According to Botswana Diamonds, the bulk sampling programme is expected to generate short-term cash flow while developing the mineral resource.

Botswana Diamonds’ partner, SouthernEra Diamonds, has included its coarse tailings dumps produced from the mining of the Marsfontein and Klipspringer diamond mines into the same revenue share partnership agreement.

Vutomi has obtained a Section 27 mining permit for a portion of the contiguous Marsfontein farm.

Part of this farm hosts rich M8 kimberlite dyke, bordering the Marsfontein diamond mine.

Botswana Diamonds is a diamond exploration and project development company with exploration licences in Botswana and South Africa.

Source: mining-technology.com

Bluerock Diamonds’ shares jump on record find

BlueRock Diamond

BlueRock Diamonds shares were up 15% on the London Stock Exchange Friday after the miner announced it had recovered its largest diamond to date, a 24.9 carat gem quality stone.

BlueRock owns and operates the Kareevlei Diamond Mine in the Kimberley region of South Africa.
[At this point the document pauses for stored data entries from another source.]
Lemma split_comma_pieces v piece :
  piece ∈ split_comma v → comma ∉ piece.
Proof.
  revert piece. induction v as [|c rest IH]; intros piece; cbn.
  - intros ->%list_elem_of_singleton. by intros ?%elem_of_nil.
  - destruct (decide (c = comma)) as [->|Hc].
    + intros [->|Hin]%elem_of_cons; [by intros ?%elem_of_nil|by apply IH].
    + destruct (split_comma rest) as [|p ps] eqn:Hsplit.
      * by destruct (split_comma_nonempty rest).
      * intros [->|Hin]%elem_of_cons.
        -- intros [<-|Hp]%elem_of_cons; [done|].
           by eapply IH; [left|].
        -- apply IH. by right.
Qed.

Lemma split_comma_free v : comma ∉ v → split_comma v = [v].
Proof.
  induction v as [|c rest IH]; [done|]. intros Hv. cbn.
  rewrite decide_False by (intros ->; apply Hv; left).
  rewrite IH; [done|]. intros Hin. apply Hv. by right.
Qed.

Lemma split_comma_app v tail :
  comma ∉ v → split_comma (v ++ comma :: tail) = v :: split_comma tail.
Proof.
  induction v as [|c rest IH]; intros Hv; cbn.
  - by rewrite decide_True.
  - rewrite decide_False by (intros ->; apply Hv; left).
    rewrite IH; [done|]. intros Hin. apply Hv. by right.
Qed.

Lemma split_join items :
  items ≠ [] → Forall (λ v, comma ∉ v) items →
  split_comma (join_comma items) = items.
Proof.
  intros Hne Hall. induction Hall as [|v rest Hv Hrest IH]; [done|].
  destruct rest as [|w rest]; cbn.
  - by apply split_comma_free.
  - rewrite split_comma_app by done. f_equal. by apply IH.
Qed.

Lemma lstrip_suffix v : ∃ dropped, v = dropped ++ lstrip v.
Proof.
  induction v as [|c rest [dropped IH]]; [by exists []|]. cbn.
  destruct (isspace c); [|by exists []].
  exists (c :: dropped). cbn. by f_equal.
Qed.

Lemma lstrip_head v c : head (lstrip v) = Some c → isspace c = false.
Proof.
  induction v as [|a rest IH]; cbn; [done|].
  destruct (isspace a) eqn:Ha; [done|]. cbn. congruence.
Qed.

Lemma lstrip_fixed v :
  (∀ c, head v = Some c → isspace c = false) → lstrip v = v.
Proof.
  destruct v as [|a rest]; cbn; [done|]. intros Hhead.
  by rewrite (Hhead a eq_refl).
Qed.

Lemma rstrip_prefix v : ∃ dropped, v = rstrip v ++ dropped.
Proof.
  induction v as [|c rest [dropped IH]]; [by exists []|]. cbn.
  destruct (rstrip rest) as [|k kept].
  - destruct (isspace c).
    + exists (c :: rest). done.
    + exists dropped. cbn in *. by f_equal.
  - exists dropped. cbn in *. by f_equal.
Qed.

Lemma rstrip_last v c : last (rstrip v) = Some c → isspace c = false.
Proof.
  induction v as [|a rest IH]; cbn; [done|].
  destruct (rstrip rest) as [|k kept] eqn:Hr.
  - destruct (isspace a) eqn:Ha; cbn; [done|congruence].
  - rewrite last_cons. destruct (last (k :: kept)) eqn:Hl;
      [|by apply last_None in Hl].
    intros [= <-]. by apply IH.
Qed.

Lemma rstrip_fixed v :
  (∀ c, last v = Some c → isspace c = false) → rstrip v = v.
Proof.
  induction v as [|a rest IH]; [done|]. intros Hlast. cbn.
  rewrite last_cons in Hlast.
  destruct rest as [|b rest'].
  - cbn in *. by rewrite (Hlast a eq_refl).
  - rewrite IH.
    + done.
    + intros c Hc. apply Hlast. by rewrite Hc.
Qed.

Lemma rstrip_head v c :
  head v = Some c → isspace c = false → head (rstrip v) = Some c.
Proof.
  destruct v as [|a rest]; cbn; [done|]. intros [= ->] Hc.
  destruct (rstrip rest); [by rewrite Hc|done].
Qed.

Lemma strip_free v : comma ∉ v → comma ∉ strip v.
Proof.
  intros Hv Hin. apply Hv. unfold strip in Hin.
  destruct (lstrip_suffix v) as [d1 H1].
  destruct (rstrip_prefix (lstrip v)) as [d2 H2].
  rewrite H1, H2, !elem_of_app. tauto.
Qed.

Lemma strip_clean v : comma ∉ v → strip v ≠ [] → clean_entry (strip v).
Proof.
  intros Hv Hne. split_and!; [done|by apply strip_free| |].
  - unfold strip in *. intros c Hc.
    destruct (lstrip v) as [|a rest] eqn:Hl; [done|].
    assert (Ha : isspace a = false) by (apply (lstrip_head v); by rewrite Hl).
    rewrite (rstrip_head (a :: rest) a eq_refl Ha) in Hc. congruence.
  - unfold strip. apply rstrip_last.
Qed.

Lemma strip_fixed v : clean_entry v → strip v = v.
Proof.
  intros (_ & _ & Hhead & Hlast). unfold strip.
  rewrite lstrip_fixed by done. by apply rstrip_fixed.
Qed.

(** X18.  Every entry [_parse_csv] yields is clean: not empty, free of
    commas, with no whitespace at either end.  Conversely a list of clean
    entries joined with commas parses back to itself, so parsing what was
    parsed and joined again changes nothing; the empty string, and any
    string of commas and whitespace alone, yields no entry. *)
Theorem parse_csv_round_trip :
  (∀ value, Forall clean_entry (_parse_csv value))
  ∧ (∀ items, Forall clean_entry items →
              _parse_csv (join_comma items) = items)
  ∧ (∀ value, _parse_csv (join_comma (_parse_csv value)) = _parse_csv value)
  ∧ (∀ value, Forall (λ c, c = comma ∨ isspace c = true) value →
              _parse_csv value = []).
Proof.
  assert (Hclean : ∀ value, Forall clean_entry (_parse_csv value)).
  { intros value. unfold _parse_csv. apply Forall_fmap, Forall_forall.
    intros v [Hne Hin]%list_elem_of_filter. cbn.
    apply strip_clean; [|done]. by eapply split_comma_pieces. }
  assert (Hjoin : ∀ items, Forall clean_entry items →
                           _parse_csv (join_comma items) = items).
  { intros items Hall. unfold _parse_csv.
    destruct items as [|v rest]; [done|].
    rewrite split_join; [|done|].
    - induction Hall as [|w l Hw _ IH]; [done|].
      rewrite filter_cons, (strip_fixed w Hw).
      rewrite decide_True by (by destruct Hw).
      rewrite fmap_cons, (strip_fixed w Hw). by f_equal.
    - eapply Forall_impl; [exact Hall|]. by intros w (_ & Hw & _). }
  split_and!; [done|done| |].
  - intros value. by apply Hjoin.
  - intros value Hall. unfold _parse_csv.
    assert (Hpieces : Forall (λ v, strip v = []) (split_comma value)).
    { induction Hall as [|c rest Hc _ IH]; cbn.
      - by constructor.
      - destruct (decide (c = comma)) as [->|Hne].
        + by constructor.
        + destruct Hc as [->|Hc]; [done|].
          destruct (split_comma rest) as [|p ps].
          * constructor; [|constructor]. unfold strip. cbn. by rewrite Hc.
          * apply Forall_cons in IH as [Hp Hps]. constructor; [|done].
            unfold strip in *. cbn. by rewrite Hc. }
    induction Hpieces as [|p ps Hp _ IH]; [done|].
    rewrite filter_cons, decide_False by (intros Hx; by apply Hx).
    exact IH.
Qed.

End ParseCsv.

Lemma parse_csv_round_trip_witness :
  _parse_csv (String.list_ascii_of_string " http://a.example , ,b ")
  = [String.list_ascii_of_string "http://a.example";
     String.list_ascii_of_string "b"]
  ∧ _parse_csv
      (join_comma [String.list_ascii_of_string "http://a.example";
                   String.list_ascii_of_string "b"])
    = [String.list_ascii_of_string "http://a.example";
       String.list_ascii_of_string "b"].
Proof.
  assert (Hparse :
    _parse_csv (String.list_ascii_of_string " http://a.example , ,b ")
    = [String.list_ascii_of_string "http://a.example";
       String.list_ascii_of_string "b"]) by (vm_compute; reflexivity).
  split; [exact Hparse|].
  destruct (parse_csv_round_trip (C := Ascii.ascii)) as (Hclean & Hjoin & _).
  apply Hjoin. rewrite <- Hparse. apply Hclean.
Defined.

(** ** The month view at its endpoint *)

Lemma month_view_in_range (year month : Z) (user_id : string)
    (items : list event) :
  1970 ≤ year ≤ 2100 → 1 ≤ month ≤ 12 →
  month_view year month user_id items
  = view user_id (month_window year month).1 (month_window year month).2 items
  ∧ month_events year month user_id items
    = _range_filter (_list_events_for_user user_id items)
        (month_window year month).1 (month_window year month).2.
Proof.
  intros Hy Hm. unfold month_view, month_events.
  assert ((1970 <=? year) && (year <=? 2100) && (1 <=? month)
          && (month <=? 12) = true) as ->.
  { rewrite !andb_true_iff, !Z.leb_le. lia. }
  by destruct (month_window year month).
Qed.

Lemma month_view_out_of_range (year month : Z) (user_id : string)
    (items : list event) :
  ¬ (1970 ≤ year ≤ 2100 ∧ 1 ≤ month ≤ 12) →
  month_view year month user_id items = Err ValidationError
  ∧ month_events year month user_id items = Err ValidationError.
Proof.
  intros Hout. unfold month_view, month_events.
  assert ((1970 <=? year) && (year <=? 2100) && (1 <=? month)
          && (month <=? 12) = false) as ->; [|done].
  apply not_true_is_false. rewrite !andb_true_iff, !Z.leb_le. lia.
Qed.

Lemma month_view_events (year month : Z) (user_id : string)
    (items : list event) :
  month_view year month user_id items
  = (events ← month_events year month user_id items;
     traverse _event_dict_to_out events).
Proof.
  unfold month_view, month_events, view.
  destruct ((1970 <=? year) && _ && _ && _); [|done].
  by destruct (month_window year month).
Qed.

(** Responses of a view come from stored events of the caller that overlap
    the window, and each such event that reads back is among them. *)
Lemma view_response_in (user_id : string) (start_dt end_dt : datetime)
    (items : list event) (outs : list EventOut) (e : event) (o : EventOut) :
  view user_id start_dt end_dt items = Ok outs →
  _event_dict_to_out e = Ok o →
  e ∈ items → ev_user_id e = user_id →
  overlaps start_dt end_dt e = true → o ∈ outs.
Proof.
  intros [_ Hall]%view_Ok Ho He Hu Hov.
  assert (Hin : e ∈ filter (λ e, overlaps start_dt end_dt e = true)
                      (_list_events_for_user user_id items)).
  { apply list_elem_of_filter. split; [done|]. by apply list_elem_of_filter. }
  apply list_elem_of_lookup_1 in Hin as [i Hi].
  destruct (Forall2_lookup_l _ _ _ _ _ Hall Hi) as (o' & Ho' & Hout).
  assert (o' = o) as -> by congruence. by eapply list_elem_of_lookup_2.
Qed.

Lemma view_response_overlaps (user_id : string) (start_dt end_dt : datetime)
    (items : list event) (outs : list EventOut) (o : EventOut) :
  view user_id start_dt end_dt items = Ok outs → o ∈ outs →
  dt_lt (out_start o) end_dt = Some true
  ∧ dt_lt start_dt (out_end o) = Some true.
Proof.
  intros [_ Hall]%view_Ok (i & Hi)%list_elem_of_lookup_1.
  destruct (Forall2_lookup_r _ _ _ _ _ Hall Hi) as (e & He & Ho).
  apply list_elem_of_lookup_2, list_elem_of_filter in He as [Hov _].
  apply event_dict_to_out_ok in Ho as (_ & Hs & Ht & _).
  apply overlaps_spec in Hov as (s & t & Hs' & Ht' & Hlt & Hgt).
  rewrite Hs in Hs'. rewrite Ht in Ht'.
  injection Hs' as <-. injection Ht' as <-. done.
Qed.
The miner’s largest diamond prior was 16.28 carats, which sold for $78,947.

“This record recovery of such a high-quality diamond is an exciting milestone and underpins why we are so confident about the potential of the Kareevlei mine. We have a comprehensive development plan to increase production and look forward to providing further updates as we progress,” executive chairman Mike Houston said in a media statement.

The diamond will be put to tender, the results of which will be announced June 17, the company said.

BlueRock’s shares were priced at 11 pence on the LSE late Friday, on a day that saw trading volume at 61.9 million, mover six times the average daily trading volume is 9.5 million. The company has a £1.8 million market capitalization.